Ein Statement für Österreich

Der Song Contest weckt Erinnerungen bei der ehemaligen Teilnehmerin Ina Wolf.
Wolfurt Als Christine Ganahl begeisterte sie mit ihren Eltern in zahlreichen Volksmusikabenden das Publikum vom Schwarzwald bis Hamburg, als Christina Simon vertrat sie 1979 Österreich beim Song Contest in Jerusalem. Als Ina Wolf startete sie ab 1977 in den USA eine Pop-Karriere als Sängerin und Songschreiberin, seit 1994 lebt und arbeitet sie wieder in Vorarlberg.
Werden Sie das Song-Contest-Finale anschauen?
WOLF Wenn ich es mir einrichten kann, verfolge ich diese Show. Ich tippe mit und liege meistens daneben. Aber es ist immer wieder spannend, die Entwicklung vom damaligen Grand Prix de la Chanson zum heutigen Medienspektakel zu beobachten.
Mit welchen Erinnerungen, welchen Gefühlen?
WOLF Das Gefühl von damals ist unvergesslich, es war einer meiner beeindruckendsten Auftritte. Gerade weil es eine so wunderschöne Botschaft war, die ich an diesem Ort vortragen durfte. Bis heute – und heute mehr denn je – hat der Inhalt traurige Gültigkeit: „Friede für Jerusalem“. Ich stand damals allein auf der Bühne, ohne Tänzer, ohne Light-Show, mit Live-Orchester und vor allem ohne Anspruch, gewinnen zu wollen. Österreich traute sich ein Statement zu machen.
War der letzte Platz damals zumindest gut für Ihre Karriere?
WOLF Der Song „Heute in Jerusalem“ brachte mir in jedem Fall Anerkennung. Ich freue mich jedes Mal, wenn sich Menschen bis heute an dieses Lied erinnern.
Sie wollten schon mit 14 Sängerin werden, haben klassischen Gesang studiert. Wie wichtig war das für eine spätere Pop-Sängerin?
WOLF Nach der Matura begann ich ein Studium für Opern-Gesang am Konservatorium in Innsbruck, zog weiter nach Wien und bestand ein Jahr danach die Aufnahmeprüfung in die Opernklasse der gefürchteten Grande Dame, Kammersängerin Rita Streich. Als immer mehr Anfragen kamen für Rollen in diversen Musicals, ebenso wie die Teilnahme am Austropop, ließ sich das mit Frau Streich und meinem lyrischen Sopran nicht mehr vereinen. Ich traf eine Entscheidung, und natürlich denke ich manchmal, was wäre gewesen wenn … Jegliche Gesangs-Ausbildung ist von Vorteil, ich hätte mir aber mehr Training für rhythmische Freiheiten und Improvisation gewünscht. Das bedient die Klassik nicht vordergründig.

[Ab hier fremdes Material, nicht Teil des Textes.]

(* ===== verification/LogSpec.v ===== *)
(** Properties of the log: rotation keeps the newest lines, in order, within a
    bounded space; where the logger loses its file or its lines. *)

From S2P Require Import Prelude Cstd Util Log.

(** ** Files *)

(** The content of a file. *)
Definition content (d : Disk) (p : bytes) : option bytes := i ← names d !! p; inodes d !! i.

(** Names lead to files of their own, descriptors to files that exist. *)
Record disk_ok (d : Disk) : Prop := {
  dk_inj p q i : names d !! p = Some i -> names d !! q = Some i -> p = q;
  dk_file p i : names d !! p = Some i -> is_Some (inodes d !! i);
  dk_next i : is_Some (inodes d !! i) -> (i < next_inode d)%nat
}.

Lemma lowest_loop_free {A} fuel : forall z (f : gmap Z A),
  f !! lowest_loop fuel z f = None \/ (forall k, z <= k < z + Z.of_nat fuel -> is_Some (f !! k)).
Proof.
  induction fuel as [|fuel IH]; intros z f; cbn [lowest_loop]; [right; intros; lia|].
  destruct (f !! z) as [t|] eqn:E; [|by left]. destruct (IH (z + 1) f) as [H|H]; [by left|right].
  intros k Hk. destruct (decide (k = z)) as [->|]; [by eexists|]. apply H. lia.
Qed.

Lemma lowest_fd_nonneg {A} (f : gmap Z A) : 0 <= lowest_fd f.
Proof.
  unfold lowest_fd. generalize (S (size f)) as fuel. assert (forall fuel z, z <= lowest_loop fuel z f) as H; [|intros; apply H].
  induction fuel as [|fuel IH]; intros z; cbn [lowest_loop]; [lia|]. destruct (f !! z); [|lia]. specialize (IH (z + 1)). lia.
Qed.

Lemma lowest_fd_free {A} (f : gmap Z A) : f !! lowest_fd f = None.
Proof.
  destruct (lowest_loop_free (S (size f)) 0 f) as [H|H]; [done|]. exfalso.
  assert (list_to_set (seqZ 0 (Z.of_nat (S (size f)))) ⊆ dom f) as Hsub.
  { intros k Hk. rewrite elem_of_list_to_set, elem_of_seqZ in Hk. apply elem_of_dom, H. lia. }
  apply subseteq_size in Hsub. rewrite size_list_to_set, length_seqZ, size_dom in Hsub by apply NoDup_seqZ. lia.
Qed.

Lemma content_is_Some d p : disk_ok d -> is_Some (content d p) <-> is_Some (names d !! p).
Proof.
  intros Hd. unfold content. destruct (names d !! p) as [i|] eqn:E; cbn [mbind option_bind]; [|by split; intros []].
  split; [by eexists|]. intros _. by eapply dk_file.
Qed.

(** Writing appends to the file the descriptor refers to, and to no other. *)
Lemma writev_spec d fd p i text :
  disk_ok d -> fds d !! fd = Some (Inode i) -> names d !! p = Some i ->
  disk_ok (writev fd text d) /\
  content (writev fd text d) p = (fun c => c ++ text) <$> content d p /\
  (forall q, q <> p -> content (writev fd text d) q = content d q).
Proof.
  intros Hd Hf Hp. unfold writev, content. rewrite Hf. cbn [names inodes]. split; [|split].
  - destruct Hd as [Hi Hfl Hn]. split; cbn [names inodes next_inode]; [exact Hi|..].
    + intros q j Hq. rewrite lookup_alter_is_Some. by eapply Hfl.
    + intros j Hj. rewrite lookup_alter_is_Some in Hj. by apply Hn.
  - rewrite Hp. cbn [mbind option_bind]. by rewrite lookup_alter_eq.
  - intros q Hq. destruct (names d !! q) as [j|] eqn:E; [|done]. cbn [mbind option_bind]. rewrite lookup_alter_ne; [done|].
    intros ->. apply Hq. by eapply dk_inj.
Qed.
(* ===== verification/DataBase.v ===== *)
(** [src/xDataBase.h] and [src/xDataBase.cpp]: the key-value and sorted-set
    store over RocksDB.  An operation returns [None] where the C++ code has
    undefined behaviour (a value shorter than its timestamp, a NULL or
    misconfigured ETag manager). *)

From S2P Require Import Prelude Cstd Util SortedSet MurmurHash2 EtagManager RocksDB.
From Stdlib Require Import Sorting.Sorted.

(** ** Data *)

Inductive ret_code := db_ok | db_err | db_null.

#[global] Instance ret_code_eq_dec : EqDecision ret_code.
Proof. solve_decision. Defined.

(** The numeric values of [enum ret_code], for the callers that compare them. *)
Definition ret_num (r : ret_code) : Z :=
  match r with db_ok => 0 | db_err => 1 | db_null => 2 end.

(** [class DataTypeFlag] *)
Definition FLAG_KV : byte := "k"%byte.
Definition FLAG_ZSET : byte := "s"%byte.
Definition FLAG_ZSCORE : byte := "z"%byte.

(** [struct xValue] *)
Record xValue := MkValue { timestamp : Z; strValue : bytes }.

(** [memcpy] of 8 bytes from a shorter string reads past its end. *)
Definition xValue_decode (s : bytes) : option xValue :=
  if (length s <? 8)%nat then None
  else Some (MkValue (le_Z (take 8 s)) (drop 8 s)).

Definition xValue_encode (v : xValue) : bytes := le_bytes 8 (timestamp v) ++ strValue v.

(** ** Keys *)

(** [enum DataType], each with the arguments [EncodeKey] dereferences for it. *)
Inductive DataType :=
| K_STRING (key : bytes)
| K_ZSET (key filed : bytes)
| K_ZSCORE (key filed score : bytes).

Definition EncodeKey (t : DataType) : bytes :=
  match t with
  | K_STRING key => [FLAG_KV] ++ key
  | K_ZSET key filed =>
      [FLAG_ZSET] ++ [zb (Z.of_nat (length key))] ++ key
      ++ [zb (Z.of_nat (length filed))] ++ filed
  | K_ZSCORE key filed score =>
      let s := str_to_int64 score in
      let s := i64 (encode_score s) in
      [FLAG_ZSCORE] ++ [zb (Z.of_nat (length key))] ++ key
      ++ le_bytes 8 s ++ [":"%byte] ++ filed
  end.

(** The result of [DecodeKey] and the out-parameters it assigned on the way. *)
Record Decoded := MkDecoded {
  dec_ret : bool;
  dec_key : option bytes;
  dec_member : option bytes;
  dec_score : option bytes
}.

Definition DecodeKey (rowkey : bytes) : Decoded :=
  let d := Dec.decoder_new rowkey in
  let keytype := match rowkey with b :: _ => b | [] => x00 end in
  if decide (keytype = FLAG_KV) then
    let '(r, d) := Dec.skip d 1 in
    if r =? -1 then MkDecoded false None None None
    else
      let '(r, k, d) := Dec.read_data d in
      if r =? -1 then MkDecoded false (Some k) None None
      else MkDecoded true (Some k) None None
  else if decide (keytype = FLAG_ZSCORE) then
    let '(r, d) := Dec.skip d 1 in
    if r =? -1 then MkDecoded false None None None
    else
      let '(r, k, d) := Dec.read_8_data d in
      if r =? -1 then MkDecoded false None None None
      else
        let '(r, s, d) := Dec.read_int64 d in
        if r =? -1 then MkDecoded false (Some k) None None
        else
          let sc := str (i64 (decode_score s)) in
          let '(r, d) := Dec.skip d 1 in
          if r =? -1 then MkDecoded false (Some k) None (Some sc)
          else
            let '(r, m, d) := Dec.read_data d in
            if r =? -1 then MkDecoded false (Some k) (Some m) (Some sc)
            else MkDecoded true (Some k) (Some m) (Some sc)
  else MkDecoded false None None None.

(** [SCORE_MIN] and [SCORE_MAX] of [LoadExpirationKeys]. *)
Definition SCORE_MIN : bytes := lit "0".
Definition SCORE_MAX : bytes := lit "9223372036854775807".

Section DataBase.
Context {DB It : Type} `{RocksDB DB It}.

(** [class xDataBase]: the open database, the ETag manager (NULL when not set)
    and whether it is used. *)
Record xDataBase := MkDataBase {
  db : DB;
  xEtag : option xEtagManager;
  bEtag : bool
}.

Definition set_db (x : xDataBase) (d : DB) : xDataBase := MkDataBase d (xEtag x) (bEtag x).

Definition SetEtag (x : xDataBase) (etag : option xEtagManager) (betag : bool) : xDataBase :=
  MkDataBase (db x) etag betag.

Definition GetEtag (x : xDataBase) : option xEtagManager := xEtag x.

Definition CheckEtag (x : xDataBase) (key : bytes) (ts : Z) : option (bool * xDataBase) :=
  m ← xEtag x;
  '(b, m) ← GetKey m key ts;
  Some (b, MkDataBase (db x) (Some m) (bEtag x)).

(** [if (bEtag) xEtag->SetKey(key.c_str(), ts)] *)
Definition note_etag (x : xDataBase) (key : bytes) (ts : Z) : option xDataBase :=
  if bEtag x then
    m ← xEtag x;
    m ← SetKey m (cstr key) ts;
    Some (MkDataBase (db x) (Some m) true)
  else Some x.

(** ** Plain keys *)

Definition xdb_Set (x : xDataBase) (now : timeval) (key val : bytes)
  : option (ret_code * xDataBase) :=
  let strKey := EncodeKey (K_STRING key) in
  let xVal := MkValue (getCurrentTime now) val in
  let '(d, s) := rdb_Put (db x) strKey (xValue_encode xVal) in
  let x := set_db x d in
  if negb (ok s) then Some (db_err, x)
  else
    x ← note_etag x key (timestamp xVal);
    Some (db_ok, x).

Wo und mit wem sind Sie damals als „Christina Simon“ aufgetreten?
WOLF In den Wiener Jahren waren das Engagements am Burgtheater in „Mandragola“, in Bernsteins „Candide“ mit Heinz Marecek, in „Mayflower“ im Theater an der Wien u. a. mit Christoph Waltz, der später mein Trauzeuge war in Los Angeles, weiters in „Jesus Christ Superstar“ als Magdalena, die ich später auch am Theater des Westens in Berlin sang.
1977 sind Sie in die USA ausgewandert, ins Rock- und Pop-Mekka Los Angeles.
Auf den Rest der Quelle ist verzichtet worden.